BEGIN Information shown

(** X8: without a root [getViewportCenter] returns [undefined] and asks
    the viewport nothing; with a root and no element it returns the centre
    of the viewport, the start plus half the dims, exactly: the
    subtraction of the absent element's half size rounds nothing in
    binary64. *)
Theorem getViewportCenter_without_element
    (document : Document float)
    (getViewportStart : Element -> Result (Coords float))
    (getViewportDims : option Element -> Result (Dims float)) :
  (forall element,
      getViewportCenter document getViewportStart getViewportDims None
        element = Ok None)
  /\ (forall root,
         getViewportCenter document getViewportStart getViewportDims
           (Some root) None
         = rbind (getViewportStart root) (fun startCoords =>
           rbind (getViewportDims (Some root)) (fun viewportDims =>
           Ok (Some (boxCenter startCoords viewportDims))))).
Proof.
  split; [reflexivity |].
  intros root. unfold getViewportCenter. simpl.
  destruct (getViewportStart root) as [startCoords|]; [| reflexivity].
  simpl.
  destruct (getViewportDims (Some root)) as [viewportDims|];
    [| reflexivity].
  simpl. unfold applyCenterOffset, boxCenter. simpl.
  change (0 / 2)%float with 0%float.
  rewrite !float_sub_zero. reflexivity.
Qed.

(** ** Where a trap sends the focus *)

Section TrapFocusFacts.
Variable TAB_KEYCODE : nat.
Variable getEdgeFocusables :
  option Element -> option Element -> option bool -> Result Edges.

(** A handler does nothing, or prevents the default and focuses one of
    the elements of its trap; the focus call throws only where the trap has
    no start or no end. *)
Lemma handler_effects (args : FocusTrapArgs) (e : KeyboardEvent) :
  getFocusTrapHandler TAB_KEYCODE args e = []
  \/ exists el,
       getFocusTrapHandler TAB_KEYCODE args e = PreventDefault :: focus el
       /\ (el = start args \/ el = end_ args
           \/ (present el = true
               /\ (el = beforeStart args \/ el = afterEnd args))).
Proof.
  unfold getFocusTrapHandler.
  destruct (Nat.eqb (keyCode e) TAB_KEYCODE); [| left; reflexivity].
  destruct (shiftKey e && isTarget e (start args)).
  - right. destruct (present (beforeStart args)) eqn:Hb.
    + exists (beforeStart args). split; [reflexivity | intuition].
    + exists (end_ args). split; [reflexivity | intuition].
  - destruct (negb (shiftKey e) && isTarget e (end_ args)).
    + right. destruct (present (afterEnd args)) eqn:Ha.
      * exists (afterEnd args). split; [reflexivity | intuition].
      * exists (start args). split; [reflexivity | intuition].
    + destruct (isTarget e (lightningRod args)).
      * right. exists (start args). split; [reflexivity | intuition].
      * left. reflexivity.
Qed.

(** An effect of a dispatch is an effect of one of the listeners. *)
Lemma dispatch_effect_origin (ls : list Listener) (k : nat)
    (path : list Element) (e : KeyboardEvent) (eff : Effect) :
  In eff (dispatchKeydown TAB_KEYCODE
            {| listeners := ls; next_ref := k |} path e) ->
  exists l, In l ls /\ In eff (handleKeydown TAB_KEYCODE (l_callback l) e).
Proof.
  unfold dispatchKeydown, fire. simpl. intros Hin.
  apply in_flat_map in Hin. destruct Hin as (n & _ & Hin).
  apply in_flat_map in Hin. destruct Hin as (l & Hl & Hin).
  exists l. split; [exact Hl |].
  destruct (Nat.eqb (l_node l) n && String.eqb (l_type l) "keydown");
    [exact Hin | destruct Hin].
Qed.

(** X9: along a path on which nothing reacted before, whatever key event
    comes, the handlers [setFocusTrap] installed only ever prevent the
    default and focus an edge focusable of the tooltip or, when the target
    is chained, of the target; a focus call throws only when the tooltip
    has no first or no last focusable. *)
Theorem installed_trap_keeps_focus_inside
    (dom dom' : Dom) (tc : Element) (target : option Element)
    (disableMaskInteraction : option bool) (cleanup : FocusTrapCleanup)
    (tooltipEdges targetEdges : Edges) (path : list Element)
    (e : KeyboardEvent) (eff : Effect) :
  well_formed dom = true ->
  getEdgeFocusables (Some tc) (Some tc) None = Ok tooltipEdges ->
  getEdgeFocusables None target (Some true) = Ok targetEdges ->
  setFocusTrap getEdgeFocusables (Some tc) target disableMaskInteraction
    dom = Ok (Some cleanup, dom') ->
  dispatchKeydown TAB_KEYCODE dom path e = [] ->
  In eff (dispatchKeydown TAB_KEYCODE dom' path e) ->
  eff = PreventDefault
  \/ (exists n,
         eff = Focus n
         /\ (Some n = edge_start tooltipEdges
             \/ Some n = edge_end tooltipEdges
             \/ (chained target disableMaskInteraction targetEdges = true
                 /\ (Some n = edge_start targetEdges
                     \/ Some n = edge_end targetEdges))))
  \/ (eff = Uncaught
      /\ (edge_start tooltipEdges = None \/ edge_end tooltipEdges = None)).
Proof.
  intros Hwf Htip Htarget Hset Hquiet Hin.
  destruct (@setFocusTrap_installed getEdgeFocusables dom dom' (Some tc)
              target disableMaskInteraction cleanup Hwf Hset)
    as (tc' & tooltipEdges' & targetEdges' & Htc & Htip' & Htarget' & Hcase).
  injection Htc as <-.
  rewrite Htip in Htip'. injection Htip' as <-.
  rewrite Htarget in Htarget'. injection Htarget' as <-.
  assert (Hfocus :
    forall el : option Element,
      In eff (PreventDefault :: focus el) ->
      eff = PreventDefault
      \/ (exists n, eff = Focus n /\ el = Some n)
      \/ (eff = Uncaught /\ el = None)).
  { intros [n|] [H | [H | []]]; subst; eauto. }
  destruct Hcase as [(Hchain & _ & ->) | (t & -> & Hchain & _ & ->)];
    rewrite dispatch_added in Hin by exact Hquiet;
    apply dispatch_effect_origin in Hin;
    destruct Hin as (l & Hl & Hin).
  - destruct Hl as [<- | []].
    unfold handleKeydown in Hin. simpl in Hin.
    destruct (handler_effects
                {| start := edge_start tooltipEdges;
                   end_ := edge_end tooltipEdges;
                   beforeStart := None; afterEnd := None;
                   lightningRod := Some tc |} e)
      as [Hnil | (el & Heq & Hel)];
      [rewrite Hnil in Hin; destruct Hin |].
    rewrite Heq in Hin. simpl in Hel.
    destruct (Hfocus el Hin) as [H | [(n & H & Hn) | (H & Hn)]].
    + left. exact H.
    + right. left. exists n. split; [exact H |]. subst el.
      intuition congruence.
    + right. right. split; [exact H |]. subst el.
      simpl in Hel. intuition congruence.
  - assert (Hchained := Hchain).
    unfold chained in Hchain. simpl in Hchain.
    apply andb_true_iff in Hchain. destruct Hchain as [Hchain Hlast].
    apply andb_true_iff in Hchain. destruct Hchain as [Hmask Hfirst].
    destruct Hl as [<- | [<- | []]];
      unfold handleKeydown in Hin; simpl in Hin.
    + destruct (handler_effects
                  {| start := edge_start targetEdges;
                     end_ := edge_end targetEdges;
                     beforeStart := edge_end tooltipEdges;
                     afterEnd := edge_start tooltipEdges;
                     lightningRod := None |} e)
        as [Hnil | (el & Heq & Hel)];
        [rewrite Hnil in Hin; destruct Hin |].
      rewrite Heq in Hin. simpl in Hel.
      destruct (Hfocus el Hin) as [H | [(n & H & Hn) | (H & Hn)]].
      * left. exact H.
      * right. left. exists n. split; [exact H |]. subst el.
        intuition congruence.
      * exfalso. subst el. simpl in Hel.
        destruct (edge_start targetEdges); [| discriminate Hfirst].
        destruct (edge_end targetEdges); [| discriminate Hlast].
        intuition congruence.
    + destruct (handler_effects
                  {| start := edge_start tooltipEdges;
                     end_ := edge_end tooltipEdges;
                     beforeStart := edge_end targetEdges;
                     afterEnd := edge_start targetEdges;
                     lightningRod := Some tc |} e)
        as [Hnil | (el & Heq & Hel)];
        [rewrite Hnil in Hin; destruct Hin |].
      rewrite Heq in Hin. simpl in Hel.
      destruct (Hfocus el Hin) as [H | [(n & H & Hn) | (H & Hn)]].
      * left. exact H.
      * right. left. exists n. split; [exact H |]. subst el.
        intuition congruence.
      * right. right. split; [exact H |]. subst el. simpl in Hel.
        intuition congruence.
Qed.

END Information shown

■ Work item ■
Of the lines above, retype only those from the line containing "(beforeStart args). split; [reflexivity | intuition]." through the line containing "e (lightningRod args)).", including both, exactly.

■ Solution below ■
    + exists (beforeStart args). split; [reflexivity | intuition].
    + exists (end_ args). split; [reflexivity | intuition].
  - destruct (negb (shiftKey e) && isTarget e (end_ args)).
    + right. destruct (present (afterEnd args)) eqn:Ha.
      * exists (afterEnd args). split; [reflexivity | intuition].
      * exists (start args). split; [reflexivity | intuition].
    + destruct (isTarget e (lightningRod args)).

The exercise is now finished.